** Opening Data shown block **
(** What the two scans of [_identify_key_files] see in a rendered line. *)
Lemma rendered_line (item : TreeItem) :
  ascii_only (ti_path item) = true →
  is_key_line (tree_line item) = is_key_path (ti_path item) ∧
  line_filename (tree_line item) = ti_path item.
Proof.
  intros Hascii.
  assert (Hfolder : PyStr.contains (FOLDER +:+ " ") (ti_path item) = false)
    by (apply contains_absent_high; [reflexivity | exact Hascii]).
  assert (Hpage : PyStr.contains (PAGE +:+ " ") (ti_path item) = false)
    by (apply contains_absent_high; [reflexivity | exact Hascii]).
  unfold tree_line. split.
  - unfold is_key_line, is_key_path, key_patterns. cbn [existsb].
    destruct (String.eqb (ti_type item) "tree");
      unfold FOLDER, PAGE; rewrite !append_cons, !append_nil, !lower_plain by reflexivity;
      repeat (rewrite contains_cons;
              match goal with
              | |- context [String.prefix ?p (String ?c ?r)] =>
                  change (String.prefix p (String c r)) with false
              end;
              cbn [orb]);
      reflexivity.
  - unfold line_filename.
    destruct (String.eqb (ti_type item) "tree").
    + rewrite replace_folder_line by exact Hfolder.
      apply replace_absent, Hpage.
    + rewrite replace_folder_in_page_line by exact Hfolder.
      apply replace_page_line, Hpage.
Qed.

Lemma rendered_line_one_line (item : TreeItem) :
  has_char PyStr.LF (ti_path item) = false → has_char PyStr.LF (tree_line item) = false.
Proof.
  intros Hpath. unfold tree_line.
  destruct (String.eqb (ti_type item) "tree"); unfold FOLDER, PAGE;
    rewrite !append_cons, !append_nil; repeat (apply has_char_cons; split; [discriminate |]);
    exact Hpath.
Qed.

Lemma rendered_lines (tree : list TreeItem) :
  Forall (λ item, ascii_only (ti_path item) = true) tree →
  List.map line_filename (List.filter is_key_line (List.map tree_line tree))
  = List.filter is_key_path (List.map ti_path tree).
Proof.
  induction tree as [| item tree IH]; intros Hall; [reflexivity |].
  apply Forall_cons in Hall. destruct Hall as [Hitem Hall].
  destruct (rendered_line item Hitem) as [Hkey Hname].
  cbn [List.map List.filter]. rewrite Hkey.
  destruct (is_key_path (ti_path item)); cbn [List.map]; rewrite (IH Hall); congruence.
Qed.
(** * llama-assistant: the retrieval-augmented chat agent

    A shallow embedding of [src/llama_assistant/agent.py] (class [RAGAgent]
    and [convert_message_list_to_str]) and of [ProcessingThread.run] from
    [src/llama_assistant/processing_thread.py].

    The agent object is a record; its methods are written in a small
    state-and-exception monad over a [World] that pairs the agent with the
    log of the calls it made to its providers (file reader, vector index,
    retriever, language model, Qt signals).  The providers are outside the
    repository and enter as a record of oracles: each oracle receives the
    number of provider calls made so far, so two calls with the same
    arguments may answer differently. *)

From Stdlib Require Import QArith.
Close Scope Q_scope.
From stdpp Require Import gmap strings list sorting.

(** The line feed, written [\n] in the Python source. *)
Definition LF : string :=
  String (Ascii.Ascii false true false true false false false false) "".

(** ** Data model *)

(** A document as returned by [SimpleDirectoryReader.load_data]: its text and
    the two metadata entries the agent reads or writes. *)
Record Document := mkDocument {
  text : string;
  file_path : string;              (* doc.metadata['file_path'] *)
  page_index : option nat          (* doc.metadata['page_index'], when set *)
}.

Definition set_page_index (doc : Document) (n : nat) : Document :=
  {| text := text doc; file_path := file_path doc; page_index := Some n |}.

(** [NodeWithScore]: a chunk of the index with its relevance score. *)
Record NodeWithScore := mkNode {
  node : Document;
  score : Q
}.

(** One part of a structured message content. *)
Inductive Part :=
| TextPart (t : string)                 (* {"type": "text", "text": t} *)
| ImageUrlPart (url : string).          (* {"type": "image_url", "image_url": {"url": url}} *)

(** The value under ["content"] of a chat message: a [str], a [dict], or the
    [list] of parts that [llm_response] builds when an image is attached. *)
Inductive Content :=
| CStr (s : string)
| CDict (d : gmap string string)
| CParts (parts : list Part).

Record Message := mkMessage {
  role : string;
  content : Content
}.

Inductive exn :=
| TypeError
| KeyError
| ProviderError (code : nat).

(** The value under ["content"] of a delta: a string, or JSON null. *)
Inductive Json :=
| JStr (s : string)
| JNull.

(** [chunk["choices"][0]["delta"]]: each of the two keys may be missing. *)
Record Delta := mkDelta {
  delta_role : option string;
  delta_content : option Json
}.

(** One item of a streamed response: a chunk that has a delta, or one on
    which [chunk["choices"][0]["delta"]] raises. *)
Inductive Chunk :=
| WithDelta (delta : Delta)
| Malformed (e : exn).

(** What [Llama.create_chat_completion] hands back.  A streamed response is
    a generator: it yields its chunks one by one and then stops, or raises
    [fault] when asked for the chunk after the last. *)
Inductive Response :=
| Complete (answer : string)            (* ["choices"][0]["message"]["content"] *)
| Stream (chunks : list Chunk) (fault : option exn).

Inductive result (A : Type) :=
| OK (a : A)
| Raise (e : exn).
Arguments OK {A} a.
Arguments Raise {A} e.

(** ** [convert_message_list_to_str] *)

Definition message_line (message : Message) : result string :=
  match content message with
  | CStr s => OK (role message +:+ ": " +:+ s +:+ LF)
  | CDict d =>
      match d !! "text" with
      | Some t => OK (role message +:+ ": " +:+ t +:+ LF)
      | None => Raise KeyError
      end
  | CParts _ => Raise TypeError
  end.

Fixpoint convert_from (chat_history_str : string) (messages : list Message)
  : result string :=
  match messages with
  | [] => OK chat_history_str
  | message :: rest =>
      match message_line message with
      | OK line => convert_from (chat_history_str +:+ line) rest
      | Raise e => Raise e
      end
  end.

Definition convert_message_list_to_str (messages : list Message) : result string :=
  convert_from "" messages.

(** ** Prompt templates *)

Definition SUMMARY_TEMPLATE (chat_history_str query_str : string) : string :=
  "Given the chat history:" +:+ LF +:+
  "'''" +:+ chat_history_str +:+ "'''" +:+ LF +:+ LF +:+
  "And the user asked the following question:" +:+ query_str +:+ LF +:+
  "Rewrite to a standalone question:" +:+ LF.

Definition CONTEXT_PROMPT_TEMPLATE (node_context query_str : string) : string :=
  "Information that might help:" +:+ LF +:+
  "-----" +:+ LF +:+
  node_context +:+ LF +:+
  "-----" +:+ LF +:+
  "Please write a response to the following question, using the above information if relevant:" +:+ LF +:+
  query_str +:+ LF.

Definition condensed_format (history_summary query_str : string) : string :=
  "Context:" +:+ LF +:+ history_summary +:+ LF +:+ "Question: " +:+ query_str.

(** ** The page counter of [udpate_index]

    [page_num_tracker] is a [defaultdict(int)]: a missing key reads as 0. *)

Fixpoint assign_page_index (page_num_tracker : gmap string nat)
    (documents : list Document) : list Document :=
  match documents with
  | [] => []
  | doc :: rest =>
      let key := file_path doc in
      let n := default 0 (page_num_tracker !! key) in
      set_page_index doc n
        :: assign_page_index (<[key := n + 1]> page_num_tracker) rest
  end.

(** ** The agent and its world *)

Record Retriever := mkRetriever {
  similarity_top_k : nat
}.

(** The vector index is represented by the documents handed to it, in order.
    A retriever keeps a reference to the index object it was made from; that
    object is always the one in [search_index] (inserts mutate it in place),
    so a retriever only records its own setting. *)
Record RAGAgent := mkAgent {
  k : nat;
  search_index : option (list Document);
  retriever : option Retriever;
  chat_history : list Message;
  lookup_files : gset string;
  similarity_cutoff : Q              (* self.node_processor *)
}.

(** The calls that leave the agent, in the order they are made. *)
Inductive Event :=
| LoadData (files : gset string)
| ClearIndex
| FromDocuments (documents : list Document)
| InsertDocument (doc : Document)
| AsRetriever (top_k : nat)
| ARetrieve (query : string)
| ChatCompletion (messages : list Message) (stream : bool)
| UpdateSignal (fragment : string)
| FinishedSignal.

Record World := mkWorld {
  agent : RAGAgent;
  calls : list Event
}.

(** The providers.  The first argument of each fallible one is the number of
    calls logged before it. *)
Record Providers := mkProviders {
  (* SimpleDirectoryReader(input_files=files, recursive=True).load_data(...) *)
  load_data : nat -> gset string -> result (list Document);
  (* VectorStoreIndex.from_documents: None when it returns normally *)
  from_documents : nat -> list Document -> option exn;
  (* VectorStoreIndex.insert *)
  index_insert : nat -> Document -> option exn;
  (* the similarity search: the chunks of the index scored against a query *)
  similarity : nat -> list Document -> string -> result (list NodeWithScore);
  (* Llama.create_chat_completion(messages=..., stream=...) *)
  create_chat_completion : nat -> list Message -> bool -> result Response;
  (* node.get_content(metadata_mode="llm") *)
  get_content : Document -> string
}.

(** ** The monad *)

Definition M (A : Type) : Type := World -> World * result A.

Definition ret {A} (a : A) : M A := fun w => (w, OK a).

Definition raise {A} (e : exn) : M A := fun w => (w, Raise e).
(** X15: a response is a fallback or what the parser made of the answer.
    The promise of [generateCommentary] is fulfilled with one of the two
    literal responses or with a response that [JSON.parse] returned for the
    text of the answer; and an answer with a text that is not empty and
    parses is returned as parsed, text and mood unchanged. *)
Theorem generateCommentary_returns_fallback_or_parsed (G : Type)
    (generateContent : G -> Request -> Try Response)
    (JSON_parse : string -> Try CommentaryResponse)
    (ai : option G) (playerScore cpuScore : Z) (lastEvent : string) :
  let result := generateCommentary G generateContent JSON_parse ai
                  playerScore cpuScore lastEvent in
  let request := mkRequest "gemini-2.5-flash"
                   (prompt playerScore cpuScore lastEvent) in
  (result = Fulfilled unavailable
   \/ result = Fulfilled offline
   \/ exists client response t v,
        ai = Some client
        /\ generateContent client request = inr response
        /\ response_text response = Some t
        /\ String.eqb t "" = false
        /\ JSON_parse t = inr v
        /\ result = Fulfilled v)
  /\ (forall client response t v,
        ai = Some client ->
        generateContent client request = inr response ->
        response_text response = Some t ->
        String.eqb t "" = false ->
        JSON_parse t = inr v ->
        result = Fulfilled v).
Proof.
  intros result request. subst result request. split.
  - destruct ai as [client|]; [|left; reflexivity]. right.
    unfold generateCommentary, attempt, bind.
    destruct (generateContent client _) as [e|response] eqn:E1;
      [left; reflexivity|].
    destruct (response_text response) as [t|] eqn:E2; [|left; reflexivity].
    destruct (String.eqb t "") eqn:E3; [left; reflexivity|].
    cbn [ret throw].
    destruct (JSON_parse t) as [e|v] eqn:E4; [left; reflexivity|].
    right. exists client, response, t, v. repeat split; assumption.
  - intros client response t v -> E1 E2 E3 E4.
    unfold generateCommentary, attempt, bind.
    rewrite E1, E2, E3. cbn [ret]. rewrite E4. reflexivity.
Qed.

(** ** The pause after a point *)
** Closing Data shown block **
** Opening Data shown block **
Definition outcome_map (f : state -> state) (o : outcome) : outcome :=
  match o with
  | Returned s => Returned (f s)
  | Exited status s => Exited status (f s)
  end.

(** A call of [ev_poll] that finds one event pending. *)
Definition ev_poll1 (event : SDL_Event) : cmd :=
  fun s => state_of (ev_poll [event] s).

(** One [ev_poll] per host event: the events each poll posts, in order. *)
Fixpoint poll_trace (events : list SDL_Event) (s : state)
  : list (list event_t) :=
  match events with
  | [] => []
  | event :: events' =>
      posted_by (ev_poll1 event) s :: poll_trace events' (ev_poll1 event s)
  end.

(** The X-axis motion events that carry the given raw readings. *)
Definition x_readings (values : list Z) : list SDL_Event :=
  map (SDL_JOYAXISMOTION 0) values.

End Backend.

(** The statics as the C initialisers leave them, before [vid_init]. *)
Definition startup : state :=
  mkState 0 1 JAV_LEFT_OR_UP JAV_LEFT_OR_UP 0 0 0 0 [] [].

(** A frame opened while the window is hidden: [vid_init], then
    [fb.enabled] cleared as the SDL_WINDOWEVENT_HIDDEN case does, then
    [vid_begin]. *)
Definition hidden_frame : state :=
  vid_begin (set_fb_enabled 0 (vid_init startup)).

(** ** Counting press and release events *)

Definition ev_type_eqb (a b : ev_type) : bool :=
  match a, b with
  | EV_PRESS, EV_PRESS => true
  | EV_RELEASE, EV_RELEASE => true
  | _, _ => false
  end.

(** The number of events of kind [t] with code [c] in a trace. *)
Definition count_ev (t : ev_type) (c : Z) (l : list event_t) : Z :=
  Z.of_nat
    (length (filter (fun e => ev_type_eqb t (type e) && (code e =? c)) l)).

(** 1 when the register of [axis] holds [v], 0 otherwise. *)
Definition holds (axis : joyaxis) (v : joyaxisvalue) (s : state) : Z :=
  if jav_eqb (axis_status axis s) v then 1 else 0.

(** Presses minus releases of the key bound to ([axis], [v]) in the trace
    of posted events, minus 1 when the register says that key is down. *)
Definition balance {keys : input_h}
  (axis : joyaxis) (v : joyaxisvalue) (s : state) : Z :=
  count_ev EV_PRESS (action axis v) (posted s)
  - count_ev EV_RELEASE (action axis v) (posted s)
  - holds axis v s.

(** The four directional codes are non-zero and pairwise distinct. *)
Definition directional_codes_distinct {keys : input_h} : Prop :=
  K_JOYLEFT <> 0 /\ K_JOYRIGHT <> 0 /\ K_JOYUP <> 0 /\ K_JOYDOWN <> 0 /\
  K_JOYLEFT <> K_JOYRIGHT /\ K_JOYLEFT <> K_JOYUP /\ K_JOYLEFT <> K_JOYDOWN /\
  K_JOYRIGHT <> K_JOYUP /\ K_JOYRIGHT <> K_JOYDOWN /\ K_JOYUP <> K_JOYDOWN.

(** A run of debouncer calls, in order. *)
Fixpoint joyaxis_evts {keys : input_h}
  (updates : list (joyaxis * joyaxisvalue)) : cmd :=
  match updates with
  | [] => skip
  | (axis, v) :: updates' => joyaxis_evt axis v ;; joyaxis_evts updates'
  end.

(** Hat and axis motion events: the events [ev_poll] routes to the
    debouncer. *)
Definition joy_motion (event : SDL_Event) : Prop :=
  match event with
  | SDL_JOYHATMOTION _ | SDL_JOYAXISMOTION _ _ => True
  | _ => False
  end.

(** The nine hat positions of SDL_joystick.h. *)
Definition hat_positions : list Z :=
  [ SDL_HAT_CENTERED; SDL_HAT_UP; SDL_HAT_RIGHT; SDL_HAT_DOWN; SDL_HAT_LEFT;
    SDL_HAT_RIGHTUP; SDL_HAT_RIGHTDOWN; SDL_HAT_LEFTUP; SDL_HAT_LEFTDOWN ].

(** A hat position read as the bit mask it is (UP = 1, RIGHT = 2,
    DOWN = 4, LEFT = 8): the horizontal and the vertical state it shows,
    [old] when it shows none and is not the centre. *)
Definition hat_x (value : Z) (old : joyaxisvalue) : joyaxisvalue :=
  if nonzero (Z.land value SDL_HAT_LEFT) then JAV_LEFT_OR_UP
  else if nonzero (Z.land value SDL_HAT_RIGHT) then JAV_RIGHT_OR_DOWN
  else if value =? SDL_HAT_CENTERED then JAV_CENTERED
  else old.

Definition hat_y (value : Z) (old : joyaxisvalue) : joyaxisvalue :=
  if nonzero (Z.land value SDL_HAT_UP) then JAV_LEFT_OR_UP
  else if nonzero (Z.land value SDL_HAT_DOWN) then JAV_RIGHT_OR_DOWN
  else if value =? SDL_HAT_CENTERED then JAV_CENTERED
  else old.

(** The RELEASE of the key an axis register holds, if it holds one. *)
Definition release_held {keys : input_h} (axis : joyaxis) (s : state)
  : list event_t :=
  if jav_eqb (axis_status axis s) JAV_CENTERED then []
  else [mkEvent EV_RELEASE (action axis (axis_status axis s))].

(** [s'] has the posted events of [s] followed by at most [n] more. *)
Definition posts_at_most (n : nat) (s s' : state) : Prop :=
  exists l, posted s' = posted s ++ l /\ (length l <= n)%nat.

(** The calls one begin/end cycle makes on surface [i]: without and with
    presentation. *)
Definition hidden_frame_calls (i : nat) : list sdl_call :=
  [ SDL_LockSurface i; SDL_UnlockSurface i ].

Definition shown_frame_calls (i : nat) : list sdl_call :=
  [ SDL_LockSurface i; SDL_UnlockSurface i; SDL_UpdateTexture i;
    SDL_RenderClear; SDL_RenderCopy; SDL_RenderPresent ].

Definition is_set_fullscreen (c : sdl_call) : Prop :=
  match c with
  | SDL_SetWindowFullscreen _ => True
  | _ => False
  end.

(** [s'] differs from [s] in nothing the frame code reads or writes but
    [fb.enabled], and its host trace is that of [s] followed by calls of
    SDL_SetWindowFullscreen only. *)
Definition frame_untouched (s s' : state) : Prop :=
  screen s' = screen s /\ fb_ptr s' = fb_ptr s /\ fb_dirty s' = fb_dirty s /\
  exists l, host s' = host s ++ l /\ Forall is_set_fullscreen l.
** Closing Data shown block **
** Opening Data shown block **
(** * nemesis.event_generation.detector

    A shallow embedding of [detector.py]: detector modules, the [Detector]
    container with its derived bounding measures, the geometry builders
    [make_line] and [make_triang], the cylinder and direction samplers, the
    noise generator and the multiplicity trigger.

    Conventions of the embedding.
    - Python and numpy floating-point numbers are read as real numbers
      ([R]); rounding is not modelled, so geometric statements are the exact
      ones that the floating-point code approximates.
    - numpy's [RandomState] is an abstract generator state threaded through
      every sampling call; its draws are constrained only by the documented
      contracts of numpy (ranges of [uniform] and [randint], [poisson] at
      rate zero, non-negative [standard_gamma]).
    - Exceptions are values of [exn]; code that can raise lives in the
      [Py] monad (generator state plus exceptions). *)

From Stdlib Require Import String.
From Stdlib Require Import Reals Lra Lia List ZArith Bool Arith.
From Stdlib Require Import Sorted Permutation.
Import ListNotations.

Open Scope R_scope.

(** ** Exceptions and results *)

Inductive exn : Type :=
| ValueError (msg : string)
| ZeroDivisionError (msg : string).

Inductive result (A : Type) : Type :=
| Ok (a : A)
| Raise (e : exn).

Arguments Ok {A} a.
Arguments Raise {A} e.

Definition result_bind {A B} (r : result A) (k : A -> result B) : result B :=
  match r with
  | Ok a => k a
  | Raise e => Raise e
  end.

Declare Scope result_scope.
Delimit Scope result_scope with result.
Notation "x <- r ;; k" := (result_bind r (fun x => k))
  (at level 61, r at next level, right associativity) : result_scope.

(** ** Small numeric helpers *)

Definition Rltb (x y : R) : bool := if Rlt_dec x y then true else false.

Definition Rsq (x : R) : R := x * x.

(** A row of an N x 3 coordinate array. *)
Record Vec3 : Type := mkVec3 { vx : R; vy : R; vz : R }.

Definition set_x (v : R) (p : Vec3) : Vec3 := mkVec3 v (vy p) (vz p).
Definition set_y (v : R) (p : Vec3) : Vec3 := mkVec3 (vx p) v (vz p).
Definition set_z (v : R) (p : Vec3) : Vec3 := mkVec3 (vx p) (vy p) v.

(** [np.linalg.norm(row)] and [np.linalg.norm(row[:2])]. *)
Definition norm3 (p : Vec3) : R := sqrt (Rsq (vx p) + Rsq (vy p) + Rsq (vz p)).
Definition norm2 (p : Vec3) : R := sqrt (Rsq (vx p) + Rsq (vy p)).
** Closing Data shown block **
### What you have to do
Count the lines of the material above that contain the string "after". Write nothing but the count.

### Answer box
2